Дрейк стоял у окна, повернувшись спиной — Лайза смотрела на его аккуратно подстриженный затылок, чуть ссутулившиеся плечи, на очерченную белым в ярком дневном свете скулу и подбородок, кончик носа.
Она думала — он уделит ей минут пять, может, десять, но она сидела в этом кабинете уже час и все это время говорила-говорила-говорила — рассказывала свою историю во всех подробностях не во второй раз — в третий.
Во второй ее с нежеланием и почти против воли пришлось поведать Рену.
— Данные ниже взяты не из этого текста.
(* ===== verification/MaapServer.v ===== *)
(** * MaapServer: the loop of the MAAP daemon

    Model of [act_as_server] of [daemons/maap/linux/src/maap_daemon.c]: what one round of the
    event loop sends, and what it does with what [select] has found: packets, a connection,
    a line on the terminal, data of the clients.  Messages of the log are left out. *)
From stdpp Require Import base gmap strings numbers list.
From S2P Require Import Prelude Text Parse MaapTime MaapNet Maap MaapParse MaapText.
#[local] Open Scope Z_scope.
#[local] Open Scope st_scope.

Definition SERVER_CLIENTS : nat := 32.
Definition RECV_SIZE : nat := 1600.

(** What leaves the process. *)
Inductive server_out :=
  | out_packet (bytes : list Z)
  | out_raw (fd : Z) (n : Maap_Notify)
  | out_text (fd : Z) (text : list Z)
  | out_console (text : list Z).

Record Server := mkServer {
  sv_world : World;
  sv_clientfd : list Z;
  sv_wants_text : list bool;
  sv_next : nat;
  sv_recvbuffer : list Z;
  sv_out : list server_out;
  sv_exit : bool }.

(** [junk] is what the uninitialised buffer holds. *)
Definition server_start (w : World) (junk : list Z) : Server :=
  mkServer w (replicate SERVER_CLIENTS (-1)) (replicate SERVER_CLIENTS false) 0 (resize RECV_SIZE 0 junk) [] false.

Definition set_world (w : World) (s : Server) : Server :=
  mkServer w (sv_clientfd s) (sv_wants_text s) (sv_next s) (sv_recvbuffer s) (sv_out s) (sv_exit s).
Definition set_clients (fds : list Z) (next : nat) (s : Server) : Server :=
  mkServer (sv_world s) fds (sv_wants_text s) next (sv_recvbuffer s) (sv_out s) (sv_exit s).
Definition set_wants (l : list bool) (s : Server) : Server :=
  mkServer (sv_world s) (sv_clientfd s) l (sv_next s) (sv_recvbuffer s) (sv_out s) (sv_exit s).
Definition set_buffer (b : list Z) (s : Server) : Server :=
  mkServer (sv_world s) (sv_clientfd s) (sv_wants_text s) (sv_next s) b (sv_out s) (sv_exit s).
Definition add_out (l : list server_out) (s : Server) : Server :=
  mkServer (sv_world s) (sv_clientfd s) (sv_wants_text s) (sv_next s) (sv_recvbuffer s) (sv_out s ++ l) (sv_exit s).
Definition set_exit (s : Server) : Server :=
  mkServer (sv_world s) (sv_clientfd s) (sv_wants_text s) (sv_next s) (sv_recvbuffer s) (sv_out s) true.

(** A call of the MAAP client. *)
Definition on_world {A} (m : stM World A) : stM Server A := fun s =>
  match m (sv_world s) with
  | Done (a, w) => Done (a, set_world w s)
  | Fault e => Fault e
  end.

(** ** Sending *)

(** The queued packets; [sends] is how many are sent before the socket refuses one, which is
    freed and ends the loop. *)
Fixpoint send_packets (fuel sends : nat) : stM Server unit :=
  match fuel with
  | O => st_lift (Fault OutOfFuel)
  | S fuel' =>
      let! s := st_get in
      match net (mc (sv_world s)) with
      | None => st_ret tt
      | Some n =>
          match Net_getNextQueuedPacket n with
          | (None, _) => st_ret tt
          | (Some buf, n1) =>
              let! bytes := st_lift (or_fault Dangling (buf_read n1 buf)) in
              let! freed := st_lift (Net_freeQueuedPacket n1 buf) in
              st_modify (set_world (upd_mc (set_net (Some (snd freed))) (sv_world s))) ;!
              match sends with
              | O => st_ret tt
              | S sends' => st_modify (add_out [out_packet bytes]) ;! send_packets fuel' sends'
              end
          end
      end
  end.

(** [display_print_notify_result] and [send_print_notify_result]. *)
Definition display_text (x : log_level * string) : stM Server unit :=
  let! out := st_lift (format_print_notify_result x.1 (bytes_of_string x.2)) in
  st_modify (add_out [out_console out]).
Definition send_text (fd : Z) (x : log_level * string) : stM Server unit :=
  let! out := st_lift (format_print_notify_result x.1 (bytes_of_string x.2)) in
  st_modify (add_out [out_text fd out]).

Fixpoint for_texts (f : log_level * string -> stM Server unit) (l : list (log_level * string)) : stM Server unit :=
  match l with [] => st_ret tt | x :: l' => f x ;! for_texts f l' end.

(** The first slot of a socket. *)
Fixpoint slot_of (fd : Z) (i : nat) (fds : list Z) : option nat :=
  match fds with
  | [] => None
  | x :: fds' => if x =? fd then Some i else slot_of fd (S i) fds'
  end.

Definition send_notify (sock : Z) (n : Maap_Notify) : stM Server unit :=
  if i32 sock =? -1 then for_texts display_text (print_notify n)
  else
    let! s := st_get in
    match slot_of (i32 sock) 0 (sv_clientfd s) with
    | None => st_ret tt
    | Some i =>
        let! text := st_lift (or_fault OutOfBounds (sv_wants_text s !! i)) in
        if (text : bool) then for_texts (send_text (i32 sock)) (print_notify n)
        else st_modify (add_out [out_raw (i32 sock) n])
    end.

(** The notifications: one per turn, until there are none. *)
Fixpoint send_notifies (fuel : nat) : stM Server unit :=
  match fuel with
  | O => st_lift (Fault OutOfFuel)
  | S fuel' =>
      let! n := on_world get_notify in
      match n with
      | None => st_ret tt
      | Some (sock, mn) => send_notify sock mn ;! send_notifies fuel'
      end
  end.

(** ** Receiving *)

(** The search for a free slot looks at the slot [next] every time. *)
Fixpoint probe_clients (fuel i next : nat) (fds : list Z) : nat :=
  match fuel with
  | O => i
  | S fuel' =>
      if (i =? next)%nat then i
      else if decide (fds !! next = Some (-1)) then i
      else probe_clients fuel' ((i + 1) mod SERVER_CLIENTS)%nat next fds
  end.

Definition server_accept (newfd : Z) (s : Server) : Server :=
  let next := sv_next s in
  let fd :=
    if decide (sv_clientfd s !! next = Some (-1)) then newfd
    else
      let i := probe_clients SERVER_CLIENTS ((next + 1) mod SERVER_CLIENTS)%nat next (sv_clientfd s) in
      if (i =? next)%nat then -1 else newfd in
  if fd =? -1 then s
  else set_clients (<[next := fd]> (sv_clientfd s)) ((next + 1) mod SERVER_CLIENTS)%nat s.

(** [strtok] puts a zero behind each of the first [n] words. *)
Fixpoint strtok_cut (n : nat) (tok : bool) (s : list Z) : list Z :=
  match s with
  | [] => []
  | b :: s' =>
      match n with
      | O => s
      | S n' =>
          if b =? 0 then s
          else if is_delim b then if tok then 0 :: strtok_cut n' false s' else b :: strtok_cut n false s'
          else b :: strtok_cut n true s'
      end
  end.

(** The packet buffer is written from its start. *)
Definition store_recv (data buf : list Z) : list Z := data ++ drop (length data) buf.

Section server.
Context {env : Environment}.

(** A command in the buffer: its text, if it is one, is cut by [strtok].  [refuse] is called
    when it is no command. *)
Definition server_command (sock : Z) (refuse : list Z -> stM Server unit) : stM Server bool :=
  let! s := st_get in
  let buf := sv_recvbuffer s in
  let! ret := on_world (parse_write sock buf) in
  let '(v, text) := ret in
  let cut := if (text : bool) then strtok_cut 6 false buf else buf in
  st_modify (set_buffer cut) ;!
  (when 0 <? v do st_modify set_exit) ;!
  (when v <? 0 do refuse cut) ;!
  st_ret text.

Definition is_help (buf : list Z) : bool := bool_decide (take 4 buf = bytes_of_string "help").

(** From the terminal: at most one byte less than the buffer holds. *)
Definition stdin_command (data : list Z) : stM Server unit :=
  let got := take (RECV_SIZE - 1) data in
  st_modify (fun s => set_buffer (store_recv (got ++ [0]) (sv_recvbuffer s)) s) ;!
  server_command (-1) (fun buf =>
    (when negb (is_help buf) do st_modify (add_out [out_console (bytes_of_string ("Invalid command type" +:+ newline))])) ;!
    for_texts display_text parse_usage) ;!
  st_ret tt.

(** From a client: as many bytes as the buffer holds, and a zero behind them. *)
Definition client_command (i : nat) (fd : Z) (data : list Z) : stM Server unit :=
  let got := take RECV_SIZE data in
  st_lift (if (length got <? RECV_SIZE)%nat then Done tt else Fault OutOfBounds) ;!
  st_modify (fun s => set_buffer (store_recv (got ++ [0]) (sv_recvbuffer s)) s) ;!
  let! text := server_command fd (fun buf =>
    (when negb (is_help buf) do send_text fd (LEVEL_INFO, "Invalid command type")) ;!
    for_texts (send_text fd) parse_usage) in
  st_modify (fun s => set_wants (<[i := text]> (sv_wants_text s)) s).

(** What happens in a round, one thing after the other. *)
Inductive server_event :=
  | ev_packets (sends : nat)
  | ev_notifies
  | ev_delay
  | ev_timer
  | ev_packet (data : list Z)
  | ev_accept (newfd : Z)
  | ev_line (data : list Z)
  | ev_client (i : nat) (data : option (list Z)).

Definition queue_size (w : World) : nat :=
  match net (mc w) with Some n => length (net_buffer n) + length (pFirst n) | None => 0 end.

Definition server_do (e : server_event) : stM Server unit :=
  match e with
  | ev_packets sends => let! s := st_get in send_packets (S (queue_size (sv_world s))) sends
  | ev_notifies => let! s := st_get in send_notifies (S (length (notifies (mc (sv_world s)))))
  | ev_delay => on_world maap_get_delay_to_next_timer ;! st_ret tt
  | ev_timer => on_world maap_handle_timer ;! st_ret tt
  | ev_packet p =>
      let data := take RECV_SIZE p in
      st_modify (fun s => set_buffer (store_recv data (sv_recvbuffer s)) s) ;!
      on_world (maap_handle_packet data (Z.of_nat (length data))) ;! st_ret tt
  | ev_accept newfd => st_modify (server_accept newfd)
  | ev_line [] => st_ret tt
  | ev_line data => stdin_command data
  | ev_client i data =>
      let! s := st_get in
      match sv_clientfd s !! i with
      | None => st_ret tt
      | Some fd =>
          if fd =? -1 then st_ret tt
          else
            match data with
            | None | Some [] => st_modify (fun s => set_clients (<[i := -1]> (sv_clientfd s)) i s)
            | Some data => client_command i fd data
            end
      end
  end.

Fixpoint server_run (l : list server_event) : stM Server unit :=
  match l with [] => st_ret tt | e :: l' => server_do e ;! server_run l' end.

End server.

(** What [select] finds: nothing in time, or what is ready; of a client an error ([None])
    or data. *)
Inductive server_ready :=
  | sv_timeout
  | sv_ready (packets : list (list Z)) (newfd : option Z) (line : option (list Z)) (clients : list (option (option (list Z)))).

Fixpoint client_events (i : nat) (l : list (option (option (list Z)))) : list server_event :=
  match l with
  | [] => []
  | ready :: l' => match ready with Some data => [ev_client i data] | None => [] end ++ client_events (S i) l'
  end.

(** One round of the loop. *)
Definition round_events (sends : nat) (ready : server_ready) : list server_event :=
  [ev_packets sends; ev_notifies; ev_delay] ++
  match ready with
  | sv_timeout => [ev_timer]
  | sv_ready packets newfd line clients =>
      (ev_packet <$> packets) ++
      match newfd with Some fd => [ev_accept fd] | None => [] end ++
      match line with Some data => [ev_line data] | None => [] end ++
      client_events 0 (take SERVER_CLIENTS clients)
  end.

Definition server_round {env : Environment} (sends : nat) (ready : server_ready) : stM Server unit :=
  server_run (round_events sends ready).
Потому что спустя два дня после той ночи, когда она носилась по шоссе, рыдая в кабине Миража, позвонила Элли, сказала, что Декстер не может устроить встречу с Начальником, не объяснив тому причины:
— Ты должна приехать, — попросила она по телефону, — я не могу рассказать ему сама, понимаешь? Потому что тогда все будет звучать глупо. Что я ему скажу — это для Лайзы, которая вернулась из будущего? Он не поверит мне, но поверит тебе… Может быть.
Может быть.
Ей пришлось поехать.
В тот день она кое-как преодолела страх, что ее снова примут за сумасшедшую и, заикаясь и поначалу путаясь в словах, рассказала о том, что произошло. Да, был Портал, да, она знает всю команду, да, она жила с Маком и носила его кольцо, да, да и да… Детали-детали-детали, множество деталей: Шерин, Меган, Дэлл, Баал, Бернарда — все те, про кого она не должна была знать, но знала.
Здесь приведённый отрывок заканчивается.